DATA SUPPLIED >>
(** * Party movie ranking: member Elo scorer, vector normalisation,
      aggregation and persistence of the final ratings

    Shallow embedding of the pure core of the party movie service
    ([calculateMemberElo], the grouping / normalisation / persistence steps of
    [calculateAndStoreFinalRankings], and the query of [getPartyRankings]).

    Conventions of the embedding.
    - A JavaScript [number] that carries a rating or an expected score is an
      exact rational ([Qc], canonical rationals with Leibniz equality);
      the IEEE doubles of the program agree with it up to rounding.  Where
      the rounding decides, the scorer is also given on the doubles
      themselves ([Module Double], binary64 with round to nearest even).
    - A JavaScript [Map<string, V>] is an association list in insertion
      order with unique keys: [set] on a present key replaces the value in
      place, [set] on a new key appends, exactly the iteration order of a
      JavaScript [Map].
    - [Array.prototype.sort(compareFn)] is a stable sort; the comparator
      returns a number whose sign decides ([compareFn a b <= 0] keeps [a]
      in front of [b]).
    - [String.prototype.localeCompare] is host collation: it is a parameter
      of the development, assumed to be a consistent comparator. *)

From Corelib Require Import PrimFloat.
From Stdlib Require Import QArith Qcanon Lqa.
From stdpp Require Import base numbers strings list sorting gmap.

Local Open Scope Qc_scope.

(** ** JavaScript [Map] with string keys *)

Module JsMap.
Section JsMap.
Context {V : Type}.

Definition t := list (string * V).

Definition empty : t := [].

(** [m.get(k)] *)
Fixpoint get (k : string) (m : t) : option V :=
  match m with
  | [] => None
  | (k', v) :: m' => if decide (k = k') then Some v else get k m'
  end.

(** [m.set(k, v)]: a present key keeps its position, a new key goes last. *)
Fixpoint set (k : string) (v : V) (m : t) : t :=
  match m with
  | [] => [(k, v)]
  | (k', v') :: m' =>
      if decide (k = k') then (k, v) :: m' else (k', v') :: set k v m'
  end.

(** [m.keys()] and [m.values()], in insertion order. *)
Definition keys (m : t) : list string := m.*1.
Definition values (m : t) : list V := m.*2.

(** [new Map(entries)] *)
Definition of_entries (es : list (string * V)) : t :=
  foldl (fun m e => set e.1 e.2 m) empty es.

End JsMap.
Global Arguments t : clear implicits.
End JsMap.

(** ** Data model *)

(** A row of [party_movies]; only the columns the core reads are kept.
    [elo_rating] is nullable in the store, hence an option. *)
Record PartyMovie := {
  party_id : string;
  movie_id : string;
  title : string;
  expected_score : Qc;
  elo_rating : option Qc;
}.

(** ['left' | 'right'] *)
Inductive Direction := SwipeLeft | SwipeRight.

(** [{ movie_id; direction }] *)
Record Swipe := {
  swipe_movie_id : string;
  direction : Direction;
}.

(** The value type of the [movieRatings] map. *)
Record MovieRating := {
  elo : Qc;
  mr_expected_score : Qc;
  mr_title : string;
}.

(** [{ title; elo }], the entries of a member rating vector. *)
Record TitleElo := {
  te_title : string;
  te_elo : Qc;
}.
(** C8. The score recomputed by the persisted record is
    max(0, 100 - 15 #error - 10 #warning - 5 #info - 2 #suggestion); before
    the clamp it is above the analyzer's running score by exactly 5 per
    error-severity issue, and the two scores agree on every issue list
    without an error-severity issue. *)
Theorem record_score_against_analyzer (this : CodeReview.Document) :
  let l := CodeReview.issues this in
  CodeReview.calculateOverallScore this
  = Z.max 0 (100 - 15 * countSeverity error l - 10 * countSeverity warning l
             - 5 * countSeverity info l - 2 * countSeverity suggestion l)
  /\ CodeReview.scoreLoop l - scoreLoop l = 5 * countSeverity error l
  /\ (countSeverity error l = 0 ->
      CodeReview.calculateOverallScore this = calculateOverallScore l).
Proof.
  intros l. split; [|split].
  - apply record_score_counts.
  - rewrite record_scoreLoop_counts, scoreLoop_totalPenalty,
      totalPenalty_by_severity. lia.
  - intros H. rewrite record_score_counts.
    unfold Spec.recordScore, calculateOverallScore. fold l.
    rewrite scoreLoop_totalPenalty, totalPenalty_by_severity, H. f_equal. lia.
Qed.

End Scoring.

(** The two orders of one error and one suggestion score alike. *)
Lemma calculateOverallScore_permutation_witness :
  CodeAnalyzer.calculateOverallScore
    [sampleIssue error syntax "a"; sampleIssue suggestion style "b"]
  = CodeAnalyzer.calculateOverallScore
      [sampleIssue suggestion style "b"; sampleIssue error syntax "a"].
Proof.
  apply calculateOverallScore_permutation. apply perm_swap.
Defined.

WORK ORDER >>
Every line of the data above that includes "doubles" should be listed.

ANSWER FOR THIS EXERCISE >>
      the IEEE doubles of the program agree with it up to rounding.  Where
      the rounding decides, the scorer is also given on the doubles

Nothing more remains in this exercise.